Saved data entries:
(** What the class promises of one call with a delay: it changes nothing but
    the marks, marks only keys named under the permission, answers yes only
    for a justified level and throws only what a lookup throws. *)
Lemma satisfied_permission_delay_spec `{FO : FactorOrder, !FactorOrderLaws FO} c perm delay c' r m :
  (forall p a, ac_permission_to_authority c p = Ok a -> authority_typed a) ->
  satisfied_permission_delay c perm delay None = (c', r, m) ->
  c' = with_used_keys c (ac_used_keys c') /\
  length (ac_used_keys c') = length (ac_used_keys c) /\
  (forall i, ac_used_keys c' !! i = Some true -> ac_used_keys c !! i = Some true \/
     exists k auth, ac_provided_keys c !! i = Some k /\ ac_permission_to_authority c perm = Ok auth /\
       names_key (ac_permission_to_authority c) k auth) /\
  (r = Ok true -> checker_level (with_delay c delay) perm) /\
  (forall e, r = Err e -> lookup_error (ac_permission_to_authority c) e).
Proof.
  intros Hpta H. unfold satisfied_permission_delay in H.
  pose proof (satisfied_permission_sound (with_delay c delay) perm Hpta) as Hsound.
  destruct (satisfied_permission (with_delay c delay) perm None) as [[c1 r1] m1] eqn:E. injection H as <- <- <-.
  cbn [fst snd] in Hsound. unfold satisfied_permission, run_check, permission_at in E.
  cbn [with_delay ac_permission_to_authority ac_provided_keys ac_provided_delay ac_recursion_depth_limit
    ac_provided_permissions ac_used_keys] in E.
  set (rec := match Z.to_nat _ with O => None | S l => _ end) in E. set (s := mk_checker_state _ _) in E.
  pose proof (visit_permission_marks (ac_permission_to_authority c) (ac_provided_keys c) rec
    (mk_permission_level_weight perm 1) 0 s) as Hm.
  pose proof (visit_grows (ac_permission_to_authority c) (ac_provided_keys c) delay rec
    (account_factor (mk_permission_level_weight perm 1)) 0 s) as Hg.
  pose proof (visit_permission_throws (ac_permission_to_authority c) rec
    (mk_permission_level_weight perm 1) 0 s) as Ht.
  specialize (Hm ltac:(unfold rec; destruct (Z.to_nat _); intros ??? [=]; subst; apply satisfied_at_marks)).
  specialize (Hg ltac:(unfold rec; destruct (Z.to_nat _); intros ??? [=]; subst; apply satisfied_at_reverts)).
  specialize (Ht ltac:(unfold rec; destruct (Z.to_nat _); intros ??? [=]; subst; apply satisfied_at_throws)).
  unfold st_wp, mbind, stateful_bind, st_bind in E, Hm, Hg, Ht. cbn [visit] in Hg.
  destruct (visit_permission _ _ _ _ _) as [s' [w|e]]; cbn [st_ret] in E; injection E as <- <- _; cbn.
  all: split_and!; [done| | |exact Hsound|].
  all: try (unfold grows, keys_grow in Hg; symmetry; eapply Forall2_length; exact Hg).
  all: try (intros i Hi; destruct (Hm i Hi) as [|(k & Hk & auth & Ha & Hn)]; [by left|right; by exists k, auth]).
  - done.
  - intros e0 [= <-]. by apply Ht.
Qed.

> _WORK ITEM_: Every one of the entries must be printed exactly.

> _OUTPUT FOR THIS TASK_:
(** What the class promises of one call with a delay: it changes nothing but
    the marks, marks only keys named under the permission, answers yes only
    for a justified level and throws only what a lookup throws. *)
Lemma satisfied_permission_delay_spec `{FO : FactorOrder, !FactorOrderLaws FO} c perm delay c' r m :
  (forall p a, ac_permission_to_authority c p = Ok a -> authority_typed a) ->
  satisfied_permission_delay c perm delay None = (c', r, m) ->
  c' = with_used_keys c (ac_used_keys c') /\
  length (ac_used_keys c') = length (ac_used_keys c) /\
  (forall i, ac_used_keys c' !! i = Some true -> ac_used_keys c !! i = Some true \/
     exists k auth, ac_provided_keys c !! i = Some k /\ ac_permission_to_authority c perm = Ok auth /\
       names_key (ac_permission_to_authority c) k auth) /\
  (r = Ok true -> checker_level (with_delay c delay) perm) /\
  (forall e, r = Err e -> lookup_error (ac_permission_to_authority c) e).
Proof.
  intros Hpta H. unfold satisfied_permission_delay in H.
  pose proof (satisfied_permission_sound (with_delay c delay) perm Hpta) as Hsound.
  destruct (satisfied_permission (with_delay c delay) perm None) as [[c1 r1] m1] eqn:E. injection H as <- <- <-.
  cbn [fst snd] in Hsound. unfold satisfied_permission, run_check, permission_at in E.
  cbn [with_delay ac_permission_to_authority ac_provided_keys ac_provided_delay ac_recursion_depth_limit
    ac_provided_permissions ac_used_keys] in E.
  set (rec := match Z.to_nat _ with O => None | S l => _ end) in E. set (s := mk_checker_state _ _) in E.
  pose proof (visit_permission_marks (ac_permission_to_authority c) (ac_provided_keys c) rec
    (mk_permission_level_weight perm 1) 0 s) as Hm.
  pose proof (visit_grows (ac_permission_to_authority c) (ac_provided_keys c) delay rec
    (account_factor (mk_permission_level_weight perm 1)) 0 s) as Hg.
  pose proof (visit_permission_throws (ac_permission_to_authority c) rec
    (mk_permission_level_weight perm 1) 0 s) as Ht.
  specialize (Hm ltac:(unfold rec; destruct (Z.to_nat _); intros ??? [=]; subst; apply satisfied_at_marks)).
  specialize (Hg ltac:(unfold rec; destruct (Z.to_nat _); intros ??? [=]; subst; apply satisfied_at_reverts)).
  specialize (Ht ltac:(unfold rec; destruct (Z.to_nat _); intros ??? [=]; subst; apply satisfied_at_throws)).
  unfold st_wp, mbind, stateful_bind, st_bind in E, Hm, Hg, Ht. cbn [visit] in Hg.
  destruct (visit_permission _ _ _ _ _) as [s' [w|e]]; cbn [st_ret] in E; injection E as <- <- _; cbn.
  all: split_and!; [done| | |exact Hsound|].
  all: try (unfold grows, keys_grow in Hg; symmetry; eapply Forall2_length; exact Hg).
  all: try (intros i Hi; destruct (Hm i Hi) as [|(k & Hk & auth & Ha & Hn)]; [by left|right; by exists k, auth]).
  - done.
  - intros e0 [= <-]. by apply Ht.
Qed.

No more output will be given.